#### What is required:
Look below for the line holding "(** [onScroll] depends" and the line holding "With the offset". Transcribe exactly those lines and all lines between them, nothing more.

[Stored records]
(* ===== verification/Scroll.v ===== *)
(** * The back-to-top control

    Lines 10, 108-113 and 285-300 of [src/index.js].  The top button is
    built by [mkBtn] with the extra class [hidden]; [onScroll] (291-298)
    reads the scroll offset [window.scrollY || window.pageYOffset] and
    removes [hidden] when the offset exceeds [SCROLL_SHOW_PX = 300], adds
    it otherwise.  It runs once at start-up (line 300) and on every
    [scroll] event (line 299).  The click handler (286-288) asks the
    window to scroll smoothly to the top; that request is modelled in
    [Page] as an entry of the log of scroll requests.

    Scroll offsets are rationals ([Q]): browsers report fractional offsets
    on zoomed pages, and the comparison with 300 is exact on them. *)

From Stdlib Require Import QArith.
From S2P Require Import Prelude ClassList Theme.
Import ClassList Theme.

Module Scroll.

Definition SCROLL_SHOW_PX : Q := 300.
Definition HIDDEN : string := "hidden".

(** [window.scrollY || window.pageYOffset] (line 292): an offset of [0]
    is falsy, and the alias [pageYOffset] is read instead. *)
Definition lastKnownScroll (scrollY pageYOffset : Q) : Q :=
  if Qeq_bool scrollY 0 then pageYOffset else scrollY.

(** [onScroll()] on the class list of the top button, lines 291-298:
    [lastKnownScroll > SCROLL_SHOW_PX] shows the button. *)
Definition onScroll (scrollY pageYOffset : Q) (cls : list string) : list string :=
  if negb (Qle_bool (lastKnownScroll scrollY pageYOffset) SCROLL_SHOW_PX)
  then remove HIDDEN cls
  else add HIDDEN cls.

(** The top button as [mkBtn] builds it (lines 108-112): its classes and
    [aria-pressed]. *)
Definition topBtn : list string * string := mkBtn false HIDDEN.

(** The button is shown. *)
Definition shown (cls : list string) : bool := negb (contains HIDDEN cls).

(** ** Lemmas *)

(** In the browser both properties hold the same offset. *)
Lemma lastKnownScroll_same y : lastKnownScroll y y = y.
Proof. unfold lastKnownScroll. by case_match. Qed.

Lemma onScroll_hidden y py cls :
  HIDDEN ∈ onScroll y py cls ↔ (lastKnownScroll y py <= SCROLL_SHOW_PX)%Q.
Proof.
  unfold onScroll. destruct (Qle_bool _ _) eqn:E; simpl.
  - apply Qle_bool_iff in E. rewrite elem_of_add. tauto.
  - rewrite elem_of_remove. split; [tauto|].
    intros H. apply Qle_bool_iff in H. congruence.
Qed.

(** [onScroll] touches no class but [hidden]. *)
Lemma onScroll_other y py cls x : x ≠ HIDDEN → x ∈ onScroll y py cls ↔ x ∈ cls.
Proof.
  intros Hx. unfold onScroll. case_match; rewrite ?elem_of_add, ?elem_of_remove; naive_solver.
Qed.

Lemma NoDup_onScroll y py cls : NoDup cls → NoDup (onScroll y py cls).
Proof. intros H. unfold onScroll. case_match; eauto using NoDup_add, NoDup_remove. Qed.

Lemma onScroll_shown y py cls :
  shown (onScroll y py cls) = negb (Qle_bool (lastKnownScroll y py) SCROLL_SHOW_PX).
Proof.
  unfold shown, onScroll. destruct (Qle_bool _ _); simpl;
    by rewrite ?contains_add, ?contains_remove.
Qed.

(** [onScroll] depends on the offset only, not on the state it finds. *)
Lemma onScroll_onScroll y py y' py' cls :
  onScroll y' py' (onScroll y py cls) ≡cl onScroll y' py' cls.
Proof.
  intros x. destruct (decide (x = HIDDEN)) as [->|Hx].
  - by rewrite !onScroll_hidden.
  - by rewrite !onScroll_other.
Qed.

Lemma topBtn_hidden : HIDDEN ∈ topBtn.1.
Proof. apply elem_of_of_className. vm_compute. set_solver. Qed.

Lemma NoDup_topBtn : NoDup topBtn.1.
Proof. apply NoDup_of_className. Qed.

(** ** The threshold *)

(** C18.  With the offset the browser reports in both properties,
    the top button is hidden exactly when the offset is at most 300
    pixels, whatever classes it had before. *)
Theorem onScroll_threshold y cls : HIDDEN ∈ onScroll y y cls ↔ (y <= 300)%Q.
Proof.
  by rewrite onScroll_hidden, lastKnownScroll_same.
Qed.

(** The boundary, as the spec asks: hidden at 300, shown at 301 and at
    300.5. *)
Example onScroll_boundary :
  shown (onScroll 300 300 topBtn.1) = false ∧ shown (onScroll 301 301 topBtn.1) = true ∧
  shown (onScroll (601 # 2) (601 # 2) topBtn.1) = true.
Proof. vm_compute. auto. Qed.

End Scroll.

#### Answer section:
(** [onScroll] depends on the offset only, not on the state it finds. *)
Lemma onScroll_onScroll y py y' py' cls :
  onScroll y' py' (onScroll y py cls) ≡cl onScroll y' py' cls.
Proof.
  intros x. destruct (decide (x = HIDDEN)) as [->|Hx].
  - by rewrite !onScroll_hidden.
  - by rewrite !onScroll_other.
Qed.

Lemma topBtn_hidden : HIDDEN ∈ topBtn.1.
Proof. apply elem_of_of_className. vm_compute. set_solver. Qed.

Lemma NoDup_topBtn : NoDup topBtn.1.
Proof. apply NoDup_of_className. Qed.

(** ** The threshold *)

(** C18.  With the offset the browser reports in both properties,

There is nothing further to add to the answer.